Comeau does give a diagnostic at call(f) (though it can do that even if the diagnostic isn't required).

This isn't undefined behavior, and shows how to include language linkage in a function pointer type (which is through a typedef):

extern "C" typedef void F();
void call(F* pf) { pf(); }
extern "C" void f();
int main() { call(f); }

Or could be written:

extern "C" {
typedef void F();
void f();
}
void call(F* pf) { pf(); }
int main() { call(f); }

For all the Windows C++ compilers that I'm aware of, the answer is yes, but nothing in the language standard guarantees this. I wouldn't let that stop you however, it's a very common way of implementing callbacks using C++ - you may find you need to declare the static functions as WINAPI however. This is taken from an old threading library of my own:

class Thread {
   ...
   static DWORD WINAPI ThreadFunction( void * args );
};

where this is the callback use by te Windows threading API.


ABI isn't covered by either the C or C++ standards, even though C++ does give you "language linkage" through extern "C". Therefore, ABI is fundamentally compiler/platform specific. Both standards leave many, many things up to the implementation, and this is one of them.

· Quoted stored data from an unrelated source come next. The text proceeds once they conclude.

(** * op.py: TRH quantification from GC-MS peak lists

    A shallow embedding of the quantification functions of [op.py]
    ([sum_areas], [mean], [get_fraction_end_index],
    [get_fraction_start_index], [get_istd_area], [BlankAverage.__init__],
    [calculate_sample_concentration]) and the properties stated about them.

    Numbers.  The retention times and areas read from a report are Python
    floats; they are idealised here as exact rationals ([Q]), so that
    "exact arithmetic" statements are about [Qeq] ([==]).  Peak indices
    and slice bounds are Python ints ([Z]).

    Exceptions.  A function that can raise returns a [Py.result]; the
    exceptions of the module are the constructors of [Py.exception]. *)

From Stdlib Require Import List ZArith QArith Qabs Qround Qpower Qfield.
From Stdlib Require Import String Bool Lia Lqa Sorted.
Import ListNotations.

Open Scope Q_scope.

(* ================================================================== *)
(** ** Python builtins used by op.py *)
(* ================================================================== *)

Module Py.

Inductive exception : Type :=
| ValueError          (* min() of an empty sequence *)
| ZeroDivisionError   (* x / 0 *)
| TypeError           (* arithmetic on None *)
| IndexError          (* l[0] on an empty list *)
| IstdError (msg : string).

Inductive result (A : Type) : Type :=
| Ok (a : A)
| Raise (e : exception).
Arguments Ok {A} a.
Arguments Raise {A} e.

Definition bind {A B} (m : result A) (k : A -> result B) : result B :=
  match m with
  | Ok a => k a
  | Raise e => Raise e
  end.

(** [try: m  except ValueError: handler] *)
Definition except_ValueError {A} (m : result A) (handler : A) : result A :=
  match m with
  | Raise ValueError => Ok handler
  | other => other
  end.

Definition Qlt_bool (x y : Q) : bool := negb (Qle_bool y x).

Definition len {A} (l : list A) : Z := Z.of_nat (List.length l).

(** [sum(l)]: starts from 0 and adds the items from left to right. *)
Definition sum (l : list Q) : Q := fold_left Qplus l 0.

(** [a / b] on floats. *)
Definition truediv (a b : Q) : result Q :=
  if Qeq_bool b 0 then Raise ZeroDivisionError else Ok (a / b).

(** [min(l, key=key)]: the first item whose key is minimal; the running
    minimum is replaced only by an item with a strictly smaller key. *)
Definition min_step {A} (key : A -> Q) (best item : A) : A :=
  if Qlt_bool (key item) (key best) then item else best.

Definition min {A} (key : A -> Q) (l : list A) : result A :=
  match l with
  | [] => Raise ValueError
  | x :: xs => Ok (fold_left (min_step key) xs x)
  end.

(** [l[lo:hi]]: a negative bound counts from the end of the list, and
    both bounds are then clipped to [0, len(l)]. *)
Definition slice_index (n i : Z) : Z :=
  if (i <? 0)%Z then Z.max (i + n) 0 else Z.min i n.

Definition slice {A} (l : list A) (lo hi : Z) : list A :=
  let lo' := slice_index (len l) lo in
  let hi' := slice_index (len l) hi in
  firstn (Z.to_nat (hi' - lo')) (skipn (Z.to_nat lo') l).

(** [round(x, ndigits)] of Python 2: the closest multiple of
    [10 ** -ndigits], a tie going away from zero. *)
Definition round (x : Q) (ndigits : Z) : Q :=
  let pow := 10 ^ ndigits in
  let z := inject_Z (Qfloor (Qabs x * pow + (1 # 2))) in
  (if Qlt_bool x 0 then - z else z) / pow.

(** [[f(x) for x in l]] where [f] may raise: the first failure wins. *)
Fixpoint comprehension {A B} (f : A -> result B) (l : list A)
  : result (list B) :=
  match l with
  | [] => Ok []
  | x :: xs =>
      bind (f x) (fun y =>
      bind (comprehension f xs) (fun ys => Ok (y :: ys)))
  end.
(** For argument lists without [Tuple], [LiteralTypedRow] and [Opaque]
    types, two signatures are equal exactly when the argument types are equal once
    every [Nullable] wrapper is removed. *)
Theorem flat_signature_iff (ts1 ts2 : list Literal) :
  forallb flat ts1 = true -> forallb flat ts2 = true ->
  (LiteralToArgTypesSignature ts1 = LiteralToArgTypesSignature ts2 <->
   map erase_lit ts1 = map erase_lit ts2).
Proof.
  intros H1 H2. split.
  - intros H. exact (map_flat_names ts1 ts2 H1 H2 (signature_names ts1 ts2 H)).
  - intros H. unfold LiteralToArgTypesSignature.
    rewrite <- (map_to_string_erase_flat ts1 H1), <- (map_to_string_erase_flat ts2 H2), H.
    reflexivity.
Qed.

(** Tuple names are not injective: [Tuple<Tuple<A, B>>] and
    [Tuple<Tuple<A>, B>] have different type nodes, also with nullability
    erased, but the same name, so argument lists that contain them get the
    same signature. *)
Theorem nested_tuple_names_collide (a b : Literal) :
  erased_args [LTuple [LTuple [a; b]]] <> erased_args [LTuple [LTuple [a]; b]] /\
  LiteralToArgTypesSignature [LTuple [LTuple [a; b]]] =
  LiteralToArgTypesSignature [LTuple [LTuple [a]; b]].
Proof.
  split.
  - intros H.
    apply (f_equal (fun l => match l with
                             | [Some (TypeNodeMk _ gs _)] => List.length gs
                             | _ => O end)) in H.
    simpl in H. discriminate.
  - unfold LiteralToArgTypesSignature. cbn [map to_string].
    rewrite !join_names_spec. cbn [map join_spec].
    rewrite !str_app_assoc. reflexivity.
Qed.

(** [Opaque<T>] names tell sizes apart: the names
    ["opaque<" + std::to_string(sizeof(T)) + ">"] of two opaque types are
    the same exactly when their [sizeof] values are equal. *)
Theorem opaque_names_distinct (T1 T2 : CType) :
  to_string (LOpaque T1) = to_string (LOpaque T2) <-> sizeof_ctype T1 = sizeof_ctype T2.
Proof.
  split; [apply opaque_name_inj |].
  intros H. cbn [to_string]. rewrite H. reflexivity.
Qed.

(** [MakeLiteralSchema<T...>()], when it instantiates, has one column per
    argument; column [j] is named ["col_" + std::to_string(j)] and has the
    [codec_type_enum] of argument [j]; the column names are distinct. *)
Theorem MakeLiteralSchema_columns (ts : list Literal) (s : CodecSchema) :
  MakeLiteralSchema ts = Some s ->
  List.length s = List.length ts /\
  (forall j t, nth_error ts j = Some t -> exists ct, codec_type_enum t = Some ct /\
     nth_error s j = Some {| col_name := "col_" ++ nat_to_string j; col_type := ct |}) /\
  NoDup (map col_name s).
Proof.
  intros Hs. destruct (make_schema_from_shape ts 0 s Hs) as (Hlen & Hnth & Hnd & _).
  repeat split; auto.
Qed.

(** Every type node built by [to_type_node] is well formed: each node in it
    has exactly one [generics_nullable_] flag per generic slot. *)
Theorem to_type_node_wf (t : Literal) (n : TypeNode) :
  to_type_node t = Some n -> wf_node n = true.
Proof.
  revert n.
  induction t as [| | | | | | | | | | u IH | k | u IH | ts IH | ts IH]
    using Literal_ind'; intros n Hn; simpl in Hn;
    try (injection Hn as <-; reflexivity); try discriminate.
  - injection Hn as <-. rewrite wf_node_mk. simpl.
    destruct (to_type_node u) as [x |] eqn:Ex; [| reflexivity].
    rewrite (IH x eq_refl). reflexivity.
  - exact (IH n Hn).
  - injection Hn as <-. rewrite wf_node_mk, !length_map, Nat.eqb_refl. simpl.
    apply forallb_forall. intros g Hg. apply in_map_iff in Hg as (u & <- & Hu).
    rewrite Forall_forall in IH.
    destruct (to_type_node u) as [x |] eqn:Ex; [exact (IH u Hu x Ex) | reflexivity].
  - destruct (MakeLiteralSchema ts); [injection Hn as <-; reflexivity | discriminate].
Qed.

(** For an instantiable type, [to_type_node] and [to_type_enum] agree: the
    node is [nullptr] exactly when the type has no enum, which happens only
    for [AnyArg] under [Nullable] wrappers, and otherwise the node's base
    type is the enum. *)
Theorem type_node_matches_enum (t : Literal) :
  instantiable t = true ->
  (to_type_node t = None <-> strip_nullable t = LAnyArg) /\
  (to_type_enum t = None <-> strip_nullable t = LAnyArg) /\
  (forall n, to_type_node t = Some n -> to_type_enum t = Some (node_type_enum n)).
Proof.
  induction t; simpl; intros Hi;
    try (split; [split; congruence | split; [split; congruence |]];
         intros n0 Hn; injection Hn as <-; reflexivity).
  - split; [split; auto | split; [split; auto |]]. discriminate.
  - exact (IHt Hi).
  - destruct (make_literal_schema_some ts 0 Hi) as [sch Hs].
    unfold MakeLiteralSchema. rewrite Hs.
    split; [split; congruence | split; [split; congruence |]].
    intros n0 Hn; injection Hn as <-; reflexivity.
Qed.

(** [operator==] on [Nullable<T>] is an equivalence relation whenever the
    [operator==] of [T] is one. *)
Theorem nullable_eqb_equivalence {T} (eqT : T -> T -> bool) :
  (forall a, eqT a a = true) ->
  (forall a b, eqT a b = eqT b a) ->
  (forall a b c, eqT a b = true -> eqT b c = true -> eqT a c = true) ->
  (forall x, nullable_eqb eqT x x = true) /\
  (forall x y, nullable_eqb eqT x y = nullable_eqb eqT y x) /\
  (forall x y z, nullable_eqb eqT x y = true -> nullable_eqb eqT y z = true ->
                 nullable_eqb eqT x z = true).
Proof.
  intros Hr Hs Ht. unfold nullable_eqb, is_null, value.
  split; [| split].
  - intros [d [|]]; simpl; [reflexivity | apply Hr].
  - intros [d1 [|]] [d2 [|]]; simpl; auto.
  - intros [d1 [|]] [d2 [|]] [d3 [|]]; simpl; try discriminate; auto.
    apply Ht.
Qed.

(** For every literal type, [minimum_value() <= zero_value() <= maximum_value()]
    where defined, the minimum lies strictly below the maximum, and a type
    with a minimum or a maximum also has a zero value. *)
Theorem constants_ordered (t : Literal) :
  (forall lo z, minimum_value t = Some lo -> zero_value t = Some z -> val_le lo z = true) /\
  (forall z hi, zero_value t = Some z -> maximum_value t = Some hi -> val_le z hi = true) /\
  (forall lo hi, minimum_value t = Some lo -> maximum_value t = Some hi ->
     val_le lo hi = true /\ val_le hi lo = false) /\
  (minimum_value t <> None \/ maximum_value t <> None -> zero_value t <> None).
Proof.
  destruct t; simpl;
    repeat split; intros;
    repeat match goal with
           | H : Some _ = Some _ |- _ => injection H as <-
           | H : None = Some _ |- _ => discriminate H
           end;
    try (vm_compute; reflexivity); try discriminate;
    try (destruct H as [H | H]; exfalso; apply H; reflexivity).
Qed.

(** ** Witnesses of the extra properties *)

Lemma LiteralToArgTypesSignature_app_witness :
  LiteralToArgTypesSignature ([LInt32; LNullable LStringRef] ++ [LTuple [LBool; LOpaque (CStruct 0 16)]])%list =
  "int32, string, tuple_bool_opaque<16>".
Proof.
  rewrite (LiteralToArgTypesSignature_app [LInt32; LNullable LStringRef] [LTuple [LBool; LOpaque (CStruct 0 16)]])
    by discriminate.
  reflexivity.
Defined.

Consequently, writing 100% portable code—or switching compilers—is hard to impossible, but allows vendors and users considerable flexibility in their specific products. This flexibility allows more space and time efficient programs, in ways that don't have to be anticipated in advance by the standards committees.


As I understand it, ISO's rules do not allow a standard more often than once every 10 years (but there can be various publications, such as TC1 and TR1 for C++). Plus there is the idea (I'm not sure if this comes from ISO, is carried over from the C committee, or even from elsewhere) to "distill"/standardize existing practice rather than going off into left field, and there are many existing practices, some of which conflict.